E.E. Simmons is moving today into his residence recently owned by Robt. F. Jenkins. Mr. Jenkins and family are moving to the R.H. Cooper farm south of town.
Mr. and Mrs. John Vinson of east of town are the happy parents of a fine baby boy, which put in its appearance into this world last Tuesday morning. Dr. J.L. Gentry was the attending physician.
There was baptizing at the tank near the Meeker-Mankin mill last Monday afternoon.
We Got E’m. We told you two weeks ago that we had bought a carload of John Deere Buggies; this week we have received them. They are alright, too. Come in and see our Electric Buggy on exhibition, which is something new. Dyer Hardware Company.
Tomorrow will be the one hundred and thirty fifth anniversary of the adoption of the Stars and Stripes, the American flag.
LARISSA ITEMS –– The Larissa store will change hands soon to Mr. Thos. Shelton.
125 Years Ago
May 26, 1887
One of the most familiar figures about the United States treasury is John Tyler, Jr., son of President Tyler, who has held a minor position in that department for several months.
Canon Wilberforce, while in this country, will lecture principally on the evils of intemperance. There are some persons who think it is too bad that such a genius should be imported to this country to talk on such a timeworn subject.
Lieut. Co. Fynmorf, of the Royal Marines, whose death at the age of 93 has lately been recorded, was the last surviving officer who served at Trafalgar. On that glorious day he was a middy on the Africa, a seventy-four of Collingwood’s squadron.

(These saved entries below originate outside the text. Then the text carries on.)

(** * Three-symbol tic-tac-toe session server: shallow embedding

    The repository holds two versions of the socket server:

    - [server.js], the minimal ruleset (placement, removal, undo through a
      removal stack, unconditional reset), embedded in [Module Simple];
    - the hardened server (roles and spectators, move timer, room expiry,
      rate limiting, rematch, scores), embedded in [Module Hardened].

    Handlers are state transformers that also return the messages they
    emit.  [Date.now()] is an argument of every handler ([now]); one
    reading per handler invocation.  Timers are the entries of
    [roomTimers] that are still pending: an entry holds the deadline and
    the callback, and the callback holds the room identifier only.

    The events of the model are well-formed requests: the room identifier
    is a string, the cell index is an integer ([Z]) and, on the minimal
    server, the player is a symbol.  The source does not test the types of
    these fields: it takes the strings ["0"] to ["8"] as indices and stores
    them as sent, and the minimal server compares the cell with whatever
    [player] holds.  Such requests are outside the model, and what is
    proved of runs is proved of runs of well-formed requests.  A request
    without a payload object makes a destructuring handler throw:
    [Request] and [serve] add these to the events of the hardened server.
    The minimal server keeps its rooms in plain objects, so room
    identifiers that name an inherited property ([inherited]) are outside
    its model as well. *)

From stdpp Require Import gmap strings list fin_maps pretty.
From Stdlib Require Import ZArith Lia.

#[global] Set Warnings "-clear-no-such-hyp".

(** ** Values shared by both servers *)

(** The two symbols, ["X"] and ["O"]. *)
Inductive Mark := X | O.

#[global] Instance Mark_eq_dec : EqDecision Mark.
Proof. solve_decision. Defined.

(** A board cell: [""], ["X"] or ["O"]. *)
Inductive Cell := Blank | Sym (m : Mark).

#[global] Instance Cell_eq_dec : EqDecision Cell.
Proof. solve_decision. Defined.

(** [player === "X" ? "O" : "X"] *)
Definition opponent (player : Mark) : Mark :=
  match player with X => O | O => X end.

(** [a[i]] for an integer [i]: [None] is [undefined]. *)
Definition array_get {A} (a : list A) (i : Z) : option A :=
  if decide (0 ≤ i)%Z then a !! Z.to_nat i else None.

(** [a[i] = x].  A placement and a removal write a cell that the handler
    has just read, and [undo] writes the cell a removal has read before, so
    [i] is in range at every call site (see [array_get_Some_range] and
    [simple_writes_in_range]); an out-of-range write, which would grow a
    JavaScript array, is left as the identity. *)
Definition array_set {A} (a : list A) (i : Z) (x : A) : list A :=
  if decide (0 ≤ i)%Z then <[Z.to_nat i := x]> a else a.

(** [{ X: [...], O: [...] }] *)
Record Moves := { mX : list Z; mO : list Z }.

Definition moves_of (m : Moves) (player : Mark) : list Z :=
  match player with X => mX m | O => mO m end.

Definition set_moves (m : Moves) (player : Mark) (l : list Z) : Moves :=
  match player with
  | X => {| mX := l; mO := mO m |}
  | O => {| mX := mX m; mO := l |}
  end.

(** [Array(9).fill("")] *)
Definition emptyBoard : list Cell := replicate 9 Blank.

(** [moves[player].filter((i) => i !== index)] *)
Definition without (index : Z) (l : list Z) : list Z :=
  filter (λ i, i ≠ index) l.

(** ** The minimal server, [server.js] *)

(** The [player] field of a request is a symbol: requests that carry
    anything else are left out. *)

Module Simple.

Record Game := {
  board : list Cell;
  currentPlayer : Mark;
  moves : Moves;
  removedStack : list (Mark * Z)
}.

(** [games] and [players], two plain objects.  The maps stand for them on
    room identifiers that do not name a property of [Object.prototype]
    (the list [inherited] below): under such a name the source reads the
    inherited value. *)
Record State := {
  games : gmap string Game;
  players : gmap string (gmap string Mark)
}.

Inductive Msg :=
| Init (game : Game) (myPlayer : Mark)
| Update (game : Game).

Definition newGame : Game :=
  {| board := emptyBoard; currentPlayer := X;
     moves := {| mX := []; mO := [] |}; removedStack := [] |}.

Definition initial : State := {| games := ∅; players := ∅ |}.

(** [Object.values(players[roomId])] *)
Definition values (roomPlayers : gmap string Mark) : list Mark :=
  (map_to_list roomPlayers).*2.

(** The [joinGame] handler.  [None] is the uncaught [TypeError] of
    [players[roomId][socket.id]] when [games[roomId]] exists (after a
    [resetGame]) and [players[roomId]] does not. *)
Definition joinGame (socketId roomId : string) (st : State)
  : option (State * list Msg) :=
  let st1 :=
    match games st !! roomId with
    | None => {| games := <[roomId := newGame]> (games st);
                 players := <[roomId := ∅]> (players st) |}
    | Some _ => st
    end in
  match players st1 !! roomId, games st1 !! roomId with
  | Some roomPlayers, Some game =>
      let roomPlayers' :=
        match roomPlayers !! socketId with
        | None =>
            let assigned := if bool_decide (X ∈ values roomPlayers) then O else X in
            <[socketId := assigned]> roomPlayers
        | Some _ => roomPlayers
        end in
      match roomPlayers' !! socketId with
      | Some myPlayer =>
          Some ({| games := games st1;
                   players := <[roomId := roomPlayers']> (players st1) |},
                [Init game myPlayer])
      | None => None
      end
  | _, _ => None
  end.

(** The [makeMove] handler; [player] is the symbol and [index] the
    integer of a well-formed request. *)
Definition makeMove (roomId : string) (index : Z) (player : Mark) (st : State)
  : State * list Msg :=
  match games st !! roomId with
  | None => (st, [])
  | Some game =>
      if bool_decide (player ≠ currentPlayer game) then (st, [])
      else if bool_decide (3 ≤ length (moves_of (moves game) player)) then (st, [])
      else if bool_decide (array_get (board game) index ≠ Some Blank) then (st, [])
      else
        let game' :=
          {| board := array_set (board game) index (Sym player);
             currentPlayer := opponent player;
             moves := set_moves (moves game) player
                        (moves_of (moves game) player ++ [index]);
             removedStack := removedStack game |} in
        ({| games := <[roomId := game']> (games st); players := players st |},
         [Update game'])
  end.

(** The [removeSymbol] handler, on a well-formed request: the source
    compares the cell with whatever [player] holds and filters the moves
    with [!==], so a request without a symbol or with a string as index is
    not an instance of this function. *)
Definition removeSymbol (roomId : string) (index : Z) (player : Mark) (st : State)
  : State * list Msg :=
  match games st !! roomId with
  | None => (st, [])
  | Some game =>
      if bool_decide (array_get (board game) index = Some (Sym player)) then
        let game' :=
          {| board := array_set (board game) index Blank;
             currentPlayer := currentPlayer game;
             moves := set_moves (moves game) player
                        (without index (moves_of (moves game) player));
             removedStack := removedStack game ++ [(player, index)] |} in
        ({| games := <[roomId := game']> (games st); players := players st |},
         [Update game'])
      else (st, [])
  end.

(** [removedStack.pop()]: the last element and the rest. *)
Definition pop {A} (l : list A) : option (A * list A) :=
  match reverse l with
  | [] => None
  | x :: r => Some (x, reverse r)
  end.

(** The [undo] handler. *)
Definition undo (roomId : string) (st : State) : State * list Msg :=
  match games st !! roomId with
  | None => (st, [])
  | Some game =>
      match pop (removedStack game) with
      | None => (st, [])
      | Some ((player, index), rest) =>
          let game' :=
            {| board := array_set (board game) index (Sym player);
               currentPlayer := currentPlayer game;
               moves := set_moves (moves game) player
                          (moves_of (moves game) player ++ [index]);
               removedStack := rest |} in
          ({| games := <[roomId := game']> (games st); players := players st |},
           [Update game'])
      end
  end.

(** The [resetGame] handler. *)
Definition resetGame (roomId : string) (st : State) : State * list Msg :=
  ({| games := <[roomId := newGame]> (games st); players := players st |},
   [Update newGame]).

(** Client events. *)
Inductive Event :=
| JoinGame (socketId roomId : string)
| MakeMove (roomId : string) (index : Z) (player : Mark)
| RemoveSymbol (roomId : string) (index : Z) (player : Mark)
| Undo (roomId : string)
| ResetGame (roomId : string).

Definition handle (ev : Event) (st : State) : option (State * list Msg) :=
  match ev with
  | JoinGame s r => joinGame s r st
  | MakeMove r i p => Some (makeMove r i p st)
  | RemoveSymbol r i p => Some (removeSymbol r i p st)
  | Undo r => Some (undo r st)
  | ResetGame r => Some (resetGame r st)
  end.

(** The state after a run of events; [None] once a handler has thrown. *)
Fixpoint run (evs : list Event) (st : State) : option State :=
  match evs with
  | [] => Some st
  | ev :: evs' =>
      match handle ev st with
      | Some (st', _) => run evs' st'
      | None => None
      end
  end.

End Simple.

(** ** The hardened server *)

Module Hardened.

Record Config := {
  MAX_SYMBOLS : nat;
  MOVE_TIMEOUT : Z;
  ROOM_EXPIRY : Z;
  MAX_ROOM_NAME_LENGTH : nat;
  RATE_LIMIT_WINDOW : Z;
  MAX_MOVES_PER_WINDOW : nat
}.

Definition CONFIG : Config :=
  {| MAX_SYMBOLS := 3;
     MOVE_TIMEOUT := 30000;
     ROOM_EXPIRY := 3600000;
     MAX_ROOM_NAME_LENGTH := 50;
     RATE_LIMIT_WINDOW := 1000;
     MAX_MOVES_PER_WINDOW := 5 |}.

(** A member's role: ["X"], ["O"] or ["spectator"]. *)
Inductive Role := Player (m : Mark) | Spectator.

#[global] Instance Role_eq_dec : EqDecision Role.
Proof. solve_decision. Defined.

(** [winner]: a symbol or ["draw"]; [null] is [None]. *)
Inductive Outcome := Win (m : Mark) | Draw.

#[global] Instance Outcome_eq_dec : EqDecision Outcome.
Proof. solve_decision. Defined.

St. Louis, Mo., May 17. –– The largest single transaction in real estate that was perhaps ever made in this city was closed today. It was the purchase by a syndicate of New York capitalists of the St. Louis university property on the north side of Washington Avenue extending west from Ninth Street to old Christio Avenue. The sum paid for it was $687,729, yielding the owners an even $225,000 profit, they having purchased it from the Jesuit Fathers less than a year ago for $462,729.
The Mexicans are using electricity to light up amphitheaters for their bullfights.
Sawdust is used by an Oregon flouring mill in the generation of steam. It would cost $100 a day to feed the furnaces of the mill with coal, while with sawdust it costs only $59 a day.
A son was born to the wife of Thos. Dobbs of Rippee Creek last week. Another good showing for Rippee Creek. The people of that neighborhood seem in some respects to be following the commandments of the Bible
COWSKIN NEWS –– Jacob Huffman our nicest farmer has any amount of good hay to sell at fifty cents a hundred and Uncle Jake would be glad to see you coming in with wagons and money.
H.C. Brigg’s team runs away every few days. I guess Hardy will trade them off pretty soon if they don’t kill him too quick. Hardy, you better trade I guess. I’ll swap for old lady myself.
We see in the Springfield Democrat that Almus Harrington, lawyer of Ozark, Christian Co., known as Babe, refused to take good fees from Baldknobbers to defend them for the reason that he wished to prosecute them. I always thought before that lawyers worked for money. If Babe is as good on a law speech as he is on the greenback doctrine, I would hate to be a Baldknobber of Christian County. I believe I would hate to be one anyhow.
Everybody and their best girl are going to take in the picnic.
Rain. Fine weather. Business quiet.
Prof. Klein has sited a large brilliant star situated in the northwest supposed to be the star of Bethlehem. This heavenly visitor makes its appearance about every three hundred years. Later in the season the star will be plainly visible to the naked eye.